Financial disclosures

This research is supported in part by a research grant from the Australia India Strategic Research Fund, through both the Australian government (BF030018), And the Department of Biotechnology, Ministry of Science and Technology, in India BT/PR/12676/ICD/55/13/2009. Dr Lim was funded by a Postdoctoral Fellowship by the National Health and Medical Research Council of Australia. Dr Sanders is supported by a Practitioner Fellowship by the National Health and Medical Research Council of Australia and by the National Heart Foundation of Australia.

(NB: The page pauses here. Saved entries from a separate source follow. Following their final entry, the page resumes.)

(** The world [main] starts in on machine [m]. *)
Definition boot (m : machine) : world := mkW m no_surface [].

(** A display of 800 columns ([getmaxx()] is 799), one whose last column is
    800, and a machine on which [initgraph] finds no graphics hardware. *)
Definition svga : machine := mkHw grOk 9 2 799 599 13.
Definition wide : machine := mkHw grOk 9 2 800 599 13.
Definition headless : machine := mkHw grNotDetected 0 0 0 0 13.

(** The library's state on machine [m] once [initgraph] has succeeded. *)
Definition opened (m : machine) : world := mkW m (graphdefaults m) [].

(** The geometric primitives among a list of calls. *)
Definition primitives (cs : list call) : list call :=
  filter (fun c => match shape_of c with Some _ => true | None => false end) cs.

(** ** Colours *)

Section Colours.

Context {R : Rasteriser}.

(** The ink a call uses when it is issued in state [g], against the colour
    scheme of the program: the surface is cleared to blue, outlines and
    segments are stroked white, the flood fill is white up to a white
    border, and ellipses are filled blue. *)
Definition inked_as_designed (cg : call * gstate) : Prop :=
  let g := snd cg in
  match fst cg with
  | Ccleardevice => bkcolor g = BLUE
  | Crectangle _ _ _ _ => forall px py : Z, stroke_ink g px py = WHITE
  | Cline _ _ _ _ => forall px py : Z, stroke_ink g px py = WHITE
  | Cfloodfill _ _ border =>
      border = WHITE /\ forall px py : Z, fill_ink g px py = WHITE
  | Cfillellipse _ _ _ _ => forall px py : Z, fill_ink g px py = BLUE
  | _ => True
  end.

End Colours.

(** ** The process around [main]

    [main] above follows the program's own control flow, in which nothing
    tests the outcome of [initgraph].  What becomes of the process when no
    surface can be acquired is decided inside the graphics library; this
    layer adds it.  A run of the process returns, is ended inside a library
    call, or is still going when the fuel is spent. *)

Inductive outcome (A : Type) : Type :=
| Returned (a : A) (w : world)
| Exited (w : world)
| OutOfFuel.

Arguments Returned {A} a w.
Arguments Exited {A} w.
Arguments OutOfFuel {A}.

Declare Scope process_scope.
Delimit Scope process_scope with process.

Module Process.

Definition P (A : Type) : Type := world -> outcome A.

Definition ret {A : Type} (a : A) : P A := fun w => Returned a w.

Definition bind {A B : Type} (m : P A) (k : A -> P B) : P B :=
  fun w =>
    match m w with
    | Returned a w' => k a w'
    | Exited w' => Exited w'
    | OutOfFuel => OutOfFuel
    end.

(** A computation of the program monad, run inside the process. *)
Definition lift {A : Type} (m : M A) : P A :=
  fun w =>
    match m w with
    | Some (a, w') => Returned a w'
    | None => OutOfFuel
    end.

Notation "x <- m ;; k" := (bind m (fun x => k))
  (at level 61, m at next level, right associativity) : process_scope.
Notation "m ;; k" := (bind m (fun _ => k))
  (at level 61, right associativity) : process_scope.

Local Open Scope process_scope.

Section Calls.

Context {R : Rasteriser}.

(** Modelled from the spec: what the graphics library does to the process
    when [initgraph] cannot acquire a surface is not in the source (the
    library is only declared by [graphics.h]).  The specification has
    initialisation "fail fatally (process exit) if no drawable surface can be
    acquired", the failure being "unrecoverable" and ending the process
    "immediately (no cleanup needed since nothing was acquired)".  So a
    failing [initgraph] ends the process inside the call, with the library's
    state untouched; a successful one is the [initgraph] of the program
    monad. *)
Definition initgraph (gd : Z) (path : string) : P (Z * Z) :=
  fun w =>
    if init_result (hw w) =? grOk then lift (initgraph gd path) w
    else Exited (mkW (hw w) (gfx w) (log w ++ [Cinitgraph gd path])).

Definition setbkcolor (c : Z) : P unit := lift (setbkcolor c).
Definition cleardevice : P unit := lift cleardevice.
Definition delay (ms : Z) : P unit := lift (delay ms).
Definition outtextxy (x y : Z) (s : string) : P unit := lift (outtextxy x y s).
Definition closegraph : P unit := lift closegraph.
Definition getch : P Z := lift getch.
Definition getmaxx : P Z := lift getmaxx.
Definition getmaxy : P Z := lift getmaxy.
Definition drawJet (x y : Z) : P unit := lift (drawJet x y).

Fixpoint for_x (fuel : nat) (x : Z) : P Z :=
  bound <- getmaxx ;;
  if x <? bound then
    match fuel with
    | O => fun _ => OutOfFuel
    | S fuel' =>
        cleardevice ;;
        drawJet x 200 ;;
        delay 30 ;;
        for_x fuel' (x +i 5)
    end
  else ret x.

Definition main (fuel : nat) : P Z :=
  let gd := DETECT in
  _ <- initgraph gd EmptyString ;;
  setbkcolor BLUE ;;
  cleardevice ;;
  _ <- for_x fuel 0 ;;
  mx <- getmaxx ;;
  my <- getmaxy ;;
  outtextxy (mx /i 2 -i 100) (my -i 30) prompt ;;
  _ <- getch ;;
  closegraph ;;
  ret 0.

End Calls.

End Process.

(** ** Measures on calls used for the further properties *)

(** The rows a primitive reaches, as [columns_of] gives its columns. *)
Definition rows_of (c : call) : list Z :=
  match c with
  | Crectangle _ t _ b => [t; b]
  | Cline _ y1 _ y2 => [y1; y2]
  | Cfillellipse _ y _ ry => [y -i ry; y +i ry]
  | Cfloodfill _ y _ => [y]
  | Couttextxy _ y _ => [y]
  | _ => []
  end.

Conflict of interest disclosures

Dr Sanders reports having served on the advisory board of Biosense-Webster, Medtronic, St Jude Medical, Boston-Scientific and CathRx and having received lecture and/or consulting fees from Biosense-Webster, Medtronic, and St Jude Medical. Dr Sanders reports having received research funding from Medtronic, St Jude Medical, Boston Scientific, Biotronik and Sorin.